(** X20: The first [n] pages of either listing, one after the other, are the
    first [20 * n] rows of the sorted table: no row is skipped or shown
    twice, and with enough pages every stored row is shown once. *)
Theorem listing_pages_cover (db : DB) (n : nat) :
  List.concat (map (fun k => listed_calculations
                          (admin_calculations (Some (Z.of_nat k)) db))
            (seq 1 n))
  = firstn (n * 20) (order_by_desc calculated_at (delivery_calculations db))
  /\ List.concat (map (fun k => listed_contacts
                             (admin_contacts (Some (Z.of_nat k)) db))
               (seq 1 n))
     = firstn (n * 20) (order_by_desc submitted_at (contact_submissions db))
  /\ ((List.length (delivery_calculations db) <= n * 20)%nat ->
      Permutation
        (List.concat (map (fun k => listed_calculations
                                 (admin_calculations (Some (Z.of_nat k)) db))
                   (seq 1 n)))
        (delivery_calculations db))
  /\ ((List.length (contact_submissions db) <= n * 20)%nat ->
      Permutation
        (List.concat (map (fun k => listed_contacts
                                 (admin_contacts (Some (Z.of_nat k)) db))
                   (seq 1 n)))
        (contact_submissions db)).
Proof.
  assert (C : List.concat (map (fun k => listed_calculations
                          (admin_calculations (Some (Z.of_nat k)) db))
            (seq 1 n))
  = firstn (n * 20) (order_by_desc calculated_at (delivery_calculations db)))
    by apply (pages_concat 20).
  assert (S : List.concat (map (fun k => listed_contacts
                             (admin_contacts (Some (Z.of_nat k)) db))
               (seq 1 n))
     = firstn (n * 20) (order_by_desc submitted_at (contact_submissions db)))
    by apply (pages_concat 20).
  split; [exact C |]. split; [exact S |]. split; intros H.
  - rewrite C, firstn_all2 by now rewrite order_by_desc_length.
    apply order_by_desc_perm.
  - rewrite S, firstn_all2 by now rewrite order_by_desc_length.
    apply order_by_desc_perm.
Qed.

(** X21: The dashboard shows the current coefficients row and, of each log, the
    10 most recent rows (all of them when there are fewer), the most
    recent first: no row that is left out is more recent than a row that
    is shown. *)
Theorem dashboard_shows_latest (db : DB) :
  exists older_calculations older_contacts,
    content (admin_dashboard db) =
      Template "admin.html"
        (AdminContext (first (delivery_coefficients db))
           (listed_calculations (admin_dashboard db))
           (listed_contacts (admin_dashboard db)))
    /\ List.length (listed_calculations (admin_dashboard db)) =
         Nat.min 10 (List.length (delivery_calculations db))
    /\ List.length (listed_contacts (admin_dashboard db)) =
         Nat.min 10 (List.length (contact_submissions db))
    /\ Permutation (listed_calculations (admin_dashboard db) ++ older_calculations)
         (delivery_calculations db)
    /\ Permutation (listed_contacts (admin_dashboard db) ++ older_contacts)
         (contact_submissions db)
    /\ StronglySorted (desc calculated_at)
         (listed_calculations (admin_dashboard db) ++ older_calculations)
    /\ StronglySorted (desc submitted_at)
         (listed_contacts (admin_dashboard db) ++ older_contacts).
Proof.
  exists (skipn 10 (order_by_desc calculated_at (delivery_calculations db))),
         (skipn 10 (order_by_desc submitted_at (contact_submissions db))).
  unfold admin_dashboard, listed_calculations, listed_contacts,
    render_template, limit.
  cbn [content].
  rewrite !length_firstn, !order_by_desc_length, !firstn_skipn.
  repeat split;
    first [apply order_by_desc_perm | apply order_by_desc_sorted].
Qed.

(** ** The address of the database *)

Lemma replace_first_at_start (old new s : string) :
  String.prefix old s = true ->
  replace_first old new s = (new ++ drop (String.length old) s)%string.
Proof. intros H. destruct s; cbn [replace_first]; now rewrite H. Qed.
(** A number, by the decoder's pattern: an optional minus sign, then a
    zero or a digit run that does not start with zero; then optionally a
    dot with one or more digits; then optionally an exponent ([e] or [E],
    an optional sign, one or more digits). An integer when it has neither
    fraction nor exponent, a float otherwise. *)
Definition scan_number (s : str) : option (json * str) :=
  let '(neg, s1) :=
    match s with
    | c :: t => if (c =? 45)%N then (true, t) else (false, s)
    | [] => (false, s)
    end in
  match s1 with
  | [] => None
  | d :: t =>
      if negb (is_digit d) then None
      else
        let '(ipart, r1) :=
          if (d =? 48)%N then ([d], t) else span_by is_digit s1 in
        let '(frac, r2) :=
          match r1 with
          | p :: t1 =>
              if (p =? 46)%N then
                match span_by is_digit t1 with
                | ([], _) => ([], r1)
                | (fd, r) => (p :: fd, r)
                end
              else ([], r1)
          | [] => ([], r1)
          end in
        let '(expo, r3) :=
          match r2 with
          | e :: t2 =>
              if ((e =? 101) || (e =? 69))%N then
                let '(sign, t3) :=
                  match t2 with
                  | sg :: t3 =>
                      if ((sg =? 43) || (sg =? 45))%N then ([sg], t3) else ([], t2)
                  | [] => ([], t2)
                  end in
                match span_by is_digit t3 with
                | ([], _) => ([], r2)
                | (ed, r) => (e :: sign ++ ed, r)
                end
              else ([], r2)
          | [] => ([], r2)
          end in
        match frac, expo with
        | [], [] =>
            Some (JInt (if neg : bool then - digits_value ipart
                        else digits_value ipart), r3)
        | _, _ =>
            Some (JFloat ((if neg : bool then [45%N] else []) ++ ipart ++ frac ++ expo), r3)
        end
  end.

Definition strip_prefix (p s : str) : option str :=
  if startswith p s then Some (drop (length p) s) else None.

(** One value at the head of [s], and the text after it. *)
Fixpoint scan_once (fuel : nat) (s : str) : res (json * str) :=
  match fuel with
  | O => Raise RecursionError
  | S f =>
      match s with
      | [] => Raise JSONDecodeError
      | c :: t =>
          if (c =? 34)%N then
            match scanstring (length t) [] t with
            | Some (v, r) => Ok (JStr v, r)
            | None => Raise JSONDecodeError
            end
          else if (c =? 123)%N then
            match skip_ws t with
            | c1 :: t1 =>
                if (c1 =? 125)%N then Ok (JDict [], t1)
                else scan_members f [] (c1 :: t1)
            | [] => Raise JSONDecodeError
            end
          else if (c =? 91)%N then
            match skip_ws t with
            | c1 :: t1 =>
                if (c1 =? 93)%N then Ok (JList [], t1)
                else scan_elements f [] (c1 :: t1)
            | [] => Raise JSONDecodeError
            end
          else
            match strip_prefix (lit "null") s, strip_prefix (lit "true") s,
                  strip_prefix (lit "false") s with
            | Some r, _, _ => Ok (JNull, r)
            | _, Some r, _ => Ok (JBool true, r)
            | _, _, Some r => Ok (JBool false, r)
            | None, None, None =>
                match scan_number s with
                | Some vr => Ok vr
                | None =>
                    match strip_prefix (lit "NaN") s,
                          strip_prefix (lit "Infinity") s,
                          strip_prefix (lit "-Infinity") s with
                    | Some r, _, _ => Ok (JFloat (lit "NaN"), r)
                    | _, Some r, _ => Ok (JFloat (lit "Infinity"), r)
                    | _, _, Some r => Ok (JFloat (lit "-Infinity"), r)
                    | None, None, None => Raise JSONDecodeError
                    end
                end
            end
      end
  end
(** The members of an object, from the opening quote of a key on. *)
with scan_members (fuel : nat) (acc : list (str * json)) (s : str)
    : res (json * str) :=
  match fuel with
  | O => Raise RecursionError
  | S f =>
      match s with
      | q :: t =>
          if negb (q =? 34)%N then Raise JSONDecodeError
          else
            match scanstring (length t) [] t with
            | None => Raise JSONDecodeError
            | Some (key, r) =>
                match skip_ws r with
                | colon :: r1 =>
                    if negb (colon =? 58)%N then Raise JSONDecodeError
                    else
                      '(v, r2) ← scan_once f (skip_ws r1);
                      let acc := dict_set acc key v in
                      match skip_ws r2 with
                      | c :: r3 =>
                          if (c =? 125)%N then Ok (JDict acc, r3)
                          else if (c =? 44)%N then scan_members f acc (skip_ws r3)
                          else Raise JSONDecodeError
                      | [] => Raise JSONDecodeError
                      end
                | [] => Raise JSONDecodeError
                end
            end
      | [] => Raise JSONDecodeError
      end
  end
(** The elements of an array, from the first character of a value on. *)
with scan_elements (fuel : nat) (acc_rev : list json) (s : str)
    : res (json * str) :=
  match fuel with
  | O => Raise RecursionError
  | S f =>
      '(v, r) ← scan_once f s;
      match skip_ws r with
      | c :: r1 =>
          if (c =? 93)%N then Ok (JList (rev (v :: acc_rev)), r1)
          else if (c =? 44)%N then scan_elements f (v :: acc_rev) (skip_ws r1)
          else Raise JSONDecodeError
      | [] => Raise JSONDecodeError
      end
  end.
☆ ☆ ☆ ☆ ☆
■ ACTIVITY
All lines in the entries above that include "JDict" should be found and copied.

■ RESPONSE TO THIS EXERCISE
                if (c1 =? 125)%N then Ok (JDict [], t1)
                          if (c =? 125)%N then Ok (JDict acc, r3)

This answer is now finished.